My advice to Alba, for what it's worth, would instead be to accentuate the positive by warmly welcoming the correct decisions of the SNP government to take steps, however belatedly, to ensure that self-identified trans prisoners are not placed in women's prisons - and by all means Alba should take part of the credit for coaxing and pressurising the SNP into a better place.  But the emphasis should be on a problem solved by pro-independence politicians, rather than on needlessly painting the SNP leadership on an ongoing basis as friends of sexual predators - something which would only benefit the Tories and unionism.  I don't particularly expect my advice to be heeded - but I do think people may look back in a few years and wish they'd heeded it.  I think we've heard quite enough about the "Scottish Nonce Party" and about a vote for the SNP being a vote for Jimmy Savile - although doubtless Alister Jack and Douglas Ross would be only too delighted to hear lots more about it.

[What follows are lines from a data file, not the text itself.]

(** The controls of the form (lines 191-392). *)
Inductive Event :=
| Input (f : TextField) (v : string)
| Select (f : SelectField) (v : string)
| Switch (f : SwitchField) (checked : bool)
| ArrEdit (f : ArrayField) (index : nat) (v : string)
| ArrAdd (f : ArrayField)
| ArrRemove (f : ArrayField) (index : nat)
| Submit
| Back.

Definition get_text (f : TextField) (p : Form) : string :=
  match f with
  | FTitle => title p | FSalary => salary p | FState => state p | FCity => city p
  | FDescription => description p
  end.

Definition select_value (f : SelectField) (p : Form) : string :=
  match f with
  | SCategoryId => categoryId p | SJobType => jobType p | SSeniorityLevel => seniorityLevel p
  | SCountryCode => countryCode p
  end.

(** The items each select offers (lines 210-273). *)
Definition select_items (f : SelectField) (c : list (Z * string)) : list string :=
  match f with
  | SCategoryId => map (fun x => z_to_string x.1) c
  | SJobType => ["full-time"; "part-time"; "contract"; "internship"]
  | SSeniorityLevel => ["intern"; "junior"; "middle"; "senior"; "lead"]
  | SCountryCode => map fst countryMapping
  end.

Definition switch_value (f : SwitchField) (p : Form) : bool :=
  match f with WRemote => isRemote p | WActive => isActive p end.

(** The four list fields that have inputs; [requirements] has none. *)
Definition rendered_array (f : ArrayField) : bool := if f is ARequirements then false else true.

(** The browser's check of the [required] controls before [onSubmit]. *)
Definition required_ok (p : Form) : bool :=
  truthy (title p) && truthy (categoryId p) && truthy (jobType p) && truthy (seniorityLevel p) &&
  truthy (state p) && truthy (description p) &&
  forallb truthy (jobOverview p ++ jobRole p ++ jobResponsibilities p ++ youHaveText p).
(* ===== verification/Navbar.v ===== *)
(** * Navbar: [Components/Navbar.jsx]

    The navigation bar: the logo, the desktop and mobile link lists, the
    menu icon that opens the mobile menu, and the right-hand buttons,
    which depend on the [user] of [AuthContext] (not in the repository:
    a [Section] variable here). The mount effect registers a document
    [mousedown] listener that closes the menu on a press outside the
    [.nav] element. The menu icon carries the class [hidden] while the
    menu is open, so it only opens the menu.

    The lemmas show that the open menu closes only on a press outside
    the bar (following a link keeps it open) and that the two link lists
    disagree on the company page. *)

From stdpp Require Import base list strings.
From Stdlib Require Import ZArith String.
From S2P Require Import Prelude Async Runtime.

Module Navbar.

(** The [user] of [AuthContext] (lines 7, 56-58). *)
Record User := mkUser { token : string; role : string }.

Record State := mkState { isMenuOpen : bool }.

Abbreviation P := (Prog unit unit State).

(** The [NavLink]s of lines 34-41 and 48-53. *)
Definition desktop_links : list string :=
  ["/"; "/investor"; "/startups"; "/jobs"; "/browsestartups"; "/seekfunding"; "/companies"].
Definition mobile_links : list string :=
  ["/investor"; "/startups"; "/jobs"; "/browsestartups"; "/seekfunding"; "/company"].

(** The menu icon, a press anywhere ([inside] the [.nav] element or
    not), a link, and the right-hand buttons. *)
Inductive Event := ToggleMenu | MouseDown (inside : bool) | Follow (path : string)
                 | Dashboard | LogIn | SignUp.

Section Page.
Variable user : option User.

(** [user && user.token]. *)
Definition logged_in : bool := match user with Some u => truthy (token u) | None => false end.

(** The [Dashboard] target (line 58). *)
Definition dashboard_path : string :=
  match user with
  | Some u => if role u === "company" then "/company/dashboard" else "/admin/dashboard"
  | None => "/admin/dashboard"
  end.

Definition offered (ev : Event) (s : State) : bool :=
  match ev with
  | ToggleMenu => negb (isMenuOpen s)
  | MouseDown _ => true
  | Follow p => bool_decide (p ∈ desktop_links) || (isMenuOpen s && bool_decide (p ∈ mobile_links))
  | Dashboard => logged_in
  | LogIn | SignUp => negb logged_in
  end.

(** [toggleMenu], [handleClickOutside], the links and the buttons
    (lines 10-23, 57-64); a press on a link is a press inside the bar. *)
Definition handle (ev : Event) (s : State) : P unit :=
  match ev with
  | ToggleMenu => set (fun _ => mkState (negb (isMenuOpen s)))
  | MouseDown inside => if inside then Ret tt else set (fun _ => mkState false)
  | Follow p => emit (Navigate p)
  | Dashboard => emit (Navigate dashboard_path)
  | LogIn => emit (Navigate "/login")
  | SignUp => emit (Navigate "/register")
  end.

(** The listener is registered by the mount effect and runs in the
    handler of [MouseDown]; no effect sends a request. *)
Definition effects (prev : option State) (s : State) : list (P unit) := [].

#[global] Instance component : Component unit unit State Event :=
  {| comp_init := mkState false; comp_effects := effects;
     comp_offered := offered; comp_handle := handle |}.

(** ** Lemmas *)

(** The open menu is closed only by a press outside the bar. *)
Lemma menu_closes_only_outside srv ev s :
  isMenuOpen s = true -> offered ev s = true ->
  isMenuOpen (final (run srv (handle ev s) s)) = false <-> ev = MouseDown false.
Proof.
  intros Ho Hoff. destruct ev as [|[]| | | |]; cbn in *; rewrite ?Ho in *; try done; split; congruence.
Qed.

End Page.

(** The desktop list links to [/companies], the mobile list to
    [/company]. *)
Lemma company_links_differ :
  "/companies" ∈ desktop_links /\ "/companies" ∉ mobile_links /\ "/company" ∈ mobile_links.
Proof. split_and!; decide_closed. Qed.

End Navbar.
(** C3 as it is worded fails: where the separator occurs a second time
    the parser keeps only the text up to that occurrence, while stripping
    the label prefix up to the delimiter keeps the whole remainder. *)
Lemma second_delimiter_truncates :
  field (inner_elements item_two_colons) 0 ":" = Ret "48" /\
  Spec.strip_label_prefix ":" "ID: 48:21" = Ret "48:21".
Proof. split; reflexivity. Qed.

(** C10.  The ID is the text strictly between the first colon of the
    identifier fragment and its second colon, or the end of the text when
    there is no second colon, trimmed. *)
Theorem id_between_first_two_colons
  (item : RawItem) (a b tail : string) (others : list string) :
  inner_elements item = (a ++ ":" ++ b ++ tail) :: others ->
  Py.has_char ":" a = false ->
  Py.has_char ":" b = false ->
  tail = EmptyString \/ (exists c, tail = ":" ++ c) ->
  field (inner_elements item) 0 ":" = Ret (Py.strip b) /\
  (forall p, parse_item item = Ret p -> ID p = Py.strip b).
Proof.
  intros Hinner Ha Hb Htail.
  assert (field (inner_elements item) 0 ":" = Ret (Py.strip b)) as Hfield.
  { rewrite (field_present _ 0 _ (a ++ ":" ++ b ++ tail))
      by (rewrite Hinner; reflexivity).
    rewrite labeled_text_cut by discriminate.
    change (a ++ ":" ++ b ++ tail) with (a ++ String ":" (b ++ tail)).
    rewrite (cut_char_first _ _ _ Ha).
    destruct Htail as [->|[c ->]].
    - rewrite append_empty_r, (cut_char_none _ _ Hb). reflexivity.
    - change (b ++ ":" ++ c) with (b ++ String ":" c).
      rewrite (cut_char_first _ _ _ Hb). reflexivity. }
  split; [exact Hfield|].
  intros p Hp. apply parse_item_fields in Hp. destruct Hp as [H0 _].
  rewrite Hfield in H0. congruence.
Qed.

(** The fragment ["ID: 48:21"]: the id is ["48"], not ["48:21"]. *)
Lemma id_of_48_colon_21 :
  (field (inner_elements item_two_colons) 0 ":" = Ret "48" /\
   (forall p, parse_item item_two_colons = Ret p -> ID p = "48")) /\
  parse_item item_two_colons =
    Ret {| Product_Name := "Velvet Matte"; ID := "48"; Shade := "";
           Details := ""; Guarantee := "" |}.
Proof.
  split.
  - apply (id_between_first_two_colons item_two_colons "ID" " 48" ":21" []).
    + reflexivity.
    + reflexivity.
    + reflexivity.
    + right. exists "21". reflexivity.
  - reflexivity.
Defined.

Incidentally, I completely accept that the SNP leadership's language in the wake of their U-turns is insufferably hypocritical.  Over the last few days, they've explicitly done three things that they previously defined as 'bigoted' and 'transphobic' when done by other people - ie. they've acknowledged that you can't automatically always believe individuals when they tell you what gender they are, they've acknowledged that self-identified trans women may not in absolutely every case be women, and they've acknowledged that in some cases accepting an individual's self-identification as female may pose a danger to women.  And yet they've carried on throwing around the charges of bigotry and transphobia without interruption.  They've simply narrowed the goalposts of what constitutes transphobia to exclude themselves from it and are hoping no-one will notice that Orwellian manoeuvre.  It's breathtakingly cynical, but let's face it, this is what governments usually do when they back down on something.  They try to find a form of words that makes it sound as if nothing has really changed at all.  (Jeremy Hunt's reversal of decisions made by Truss and Kwarteng was a rare exception, probably because the U-turn was so total that it would have been impossible to cover up.)  What matters most in this case are the deeds, not the stupidity of the words.

I'd also like to make clear that although the ends of thwarting self-ID will never justify the means of a Westminster veto, I nevertheless haven't remotely changed my mind on how desirable the ends are.  Quite apart from the potential impact of self-ID on women's rights and safety, there's also the factor of the sinister McCarthyite atmosphere that critics of self-ID (including myself) have had to endure over the last couple of years.  It's almost frightening to think how much worse things would have got on that score if those trying to crack down on free speech had found the law on their side.